The 30-second continuous set.
This is commonly referred to as volume. At Boise State, we expect our athletes to accomplish all of their required reps in succession without the aid of a spotter.
Whenever an athlete reaches a point of momentary muscular failure and cannot perform all of the reps in the set, he is not excused. Our 30-second continuous set" plan goes into effect. The athlete is given a 30-second rest and then asked to complete the set through forced, or negative, reps (without a spotter).
This procedure is continued until the athlete has completed every rep on his own.
HOW IT WORKS
Let us assume that the athlete has a one-rep maximum (1RM) of 300 lbs. in the bench press -- a variation of our descending pyramid cycle.
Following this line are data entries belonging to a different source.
(** [handleChange(field)(event)]: [{ ...prev, [field]:
    event.target.value }] for the field of the input. *)
Definition handleChange (c : Change) (prev : FormData.t) : FormData.t :=
  match c with
  | FullName v =>
      FormData.mk v (FormData.email prev) (FormData.username prev)
        (FormData.phone prev) (FormData.address prev) (FormData.role prev)
        (FormData.is_active prev)
  | Email v =>
      FormData.mk (FormData.full_name prev) v (FormData.username prev)
        (FormData.phone prev) (FormData.address prev) (FormData.role prev)
        (FormData.is_active prev)
  | Username v =>
      FormData.mk (FormData.full_name prev) (FormData.email prev) v
        (FormData.phone prev) (FormData.address prev) (FormData.role prev)
        (FormData.is_active prev)
  | Phone v =>
      FormData.mk (FormData.full_name prev) (FormData.email prev)
        (FormData.username prev) v (FormData.address prev)
        (FormData.role prev) (FormData.is_active prev)
  | Address v =>
      FormData.mk (FormData.full_name prev) (FormData.email prev)
        (FormData.username prev) (FormData.phone prev) v
        (FormData.role prev) (FormData.is_active prev)
  | PickRole v =>
      FormData.mk (FormData.full_name prev) (FormData.email prev)
        (FormData.username prev) (FormData.phone prev)
        (FormData.address prev) v (FormData.is_active prev)
  end.

(** The form data after the user has made the changes in order. *)
Definition edited (user : option User.t) (changes : list Change)
  : FormData.t :=
  fold_left (fun prev c => handleChange c prev) changes
            (initialFormData user).

(** The form data as the [Partial<User>] handed to [onSubmit]. *)
Definition userData (formData : FormData.t) : PartialUser.t :=
  PartialUser.mk
    (Some (FormData.full_name formData))
    (Some (FormData.email formData))
    (Some (FormData.username formData))
    (Some (FormData.role formData))
    (Some (Some (FormData.phone formData)))
    (Some (Some (FormData.address formData)))
    (Some (FormData.is_active formData)).

(** [onClick] of "Add Baker". *)
Definition clickAddBaker : M State unit := setUserDialogOpen true.

(** [onClose] of the user dialog and [onCancel] of the form. *)
Definition closeUserDialog : M State unit :=
  setUserDialogOpen false ;; setEditingUser None.

(** Title of the user dialog. *)
Definition userDialogTitle (s : State) : string :=
  match editingUser s with
  | Some _ => "Edit Baker"
  | None => "Add New Baker"
  end.

Definition handleEditUser (user : User.t) : M State unit :=
  setEditingUser (Some user) ;; setUserDialogOpen true.

Section Page.

Variable failure : Request -> option Error.

Definition handleUpdateUser (userData : PartialUser.t) : M State unit :=
  e <- gets editingUser ;;
  match e with
  | Some editing =>
      mutateAsync (updateUserMutation failure)
                  (User.id editing, userData) ;;
      ret tt
  | None => ret tt
  end.

(** [handleSubmit] of the form: [onSubmit(formData)]. *)
Definition handleSubmit (formData : FormData.t) : M State unit :=
  handleUpdateUser (userData formData).

End Page.

End UserManagement.

(** ** ProductsPage.tsx: the filter controls *)

Module Filters.

(** A JavaScript [number] as the filter controls can produce it: an
    integer or [NaN]. *)
Inductive number :=
| NaN
| Int (n : Z).

(** [Number(s)] for the empty string and for strings of decimal digits,
    the values the selects hand over; a string with any other character
    reads as [NaN] here, other numeric spellings (sign, fraction,
    exponent, blanks) not being modelled. *)
Definition Number (s : string) : number :=
  match s with
  | EmptyString => Int 0
  | _ =>
      match NilEmpty.uint_of_string s with
      | Some d => Int (Z.of_uint d)
      | None => NaN
      end
  end.

(** [String(n)], as a template literal prints a number. *)
Definition String_ (n : number) : string :=
  match n with
  | NaN => "NaN"
  | Int z => if z <? 0 then "-" ++ digits (- z) else digits z
  end.

(** [n || ''] inside a template literal, for [n] a number or
    [undefined]: [undefined], [NaN] and 0 are falsy. *)
Definition number_or_empty (n : option number) : string :=
  match n with
  | None | Some NaN => ""
  | Some (Int z) => if z =? 0 then "" else String_ (Int z)
  end.

(** [s.split(c)] for a separator of one character. *)
Fixpoint split (c : ascii) (s : string) : list string :=
  match s with
  | EmptyString => [""]
  | String a rest =>
      if Ascii.eqb a c then "" :: split c rest
      else
        match split c rest with
        | head :: tail => String a head :: tail
        | [] => [String a ""]
        end
  end.

(** [s ? f(s) : undefined] for [s] a string or [undefined]. *)
Definition when_truthy {A} (s : option string) (f : string -> A)
  : option A :=
  match s with
  | None => None
  | Some v => if String.eqb v "" then None else Some (f v)
  end.

(** Modelled from the spec: the [ProductFilters] type of [../types]:
    every field is optional. *)
Record ProductFilters := mk {
  search : option string;
  category_id : option number;
  min_price : option number;
  max_price : option number;
  in_stock : option bool
}.

(** [useState<ProductFilters>({})] *)
Definition initial : ProductFilters := mk None None None None None.

(** [onChange] of the search field:
    [setFilters({ ...filters, search: e.target.value })]. *)
Definition onSearchChange (value : string) (filters : ProductFilters)
  : ProductFilters :=
  mk (Some value) (category_id filters) (min_price filters)
     (max_price filters) (in_stock filters).

(** [onChange] of the price select: [const [min, max] =
    e.target.value.split('-')], then [min ? Number(min) : undefined] and
    the same for [max]. *)
Definition onPriceChange (value : string) (filters : ProductFilters)
  : ProductFilters :=
  let parts := split "-" value in
  let min := nth_error parts 0 in
  let max := nth_error parts 1 in
  mk (search filters) (category_id filters)
     (when_truthy min Number) (when_truthy max Number)
     (in_stock filters).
The athlete's goal in the first set is to perform 8 reps at 76% of his 1RM, which is 230 lbs. He achieves all 8 reps in succession and records this in the "Reps Achieved" column in the accompanying table.
The athlete's goal in the second set is to perform 10 reps at 70% of his 1RM, which is 210 lbs. He achieves all 10 reps in succession and records this in the "Reps Achieved" column in the table.
The athlete's goal in the third set is to perform 10 reps at 64% of his base 1RM, which is 190 lbs. The athlete performs 8 reps in succession and then reaches momentary muscular failure.
The spotter helps return the bar to the racks and then proceeds to watch the clock for 30 seconds, during which time the athlete prepares mentally and physically to complete the final 2 reps of the set.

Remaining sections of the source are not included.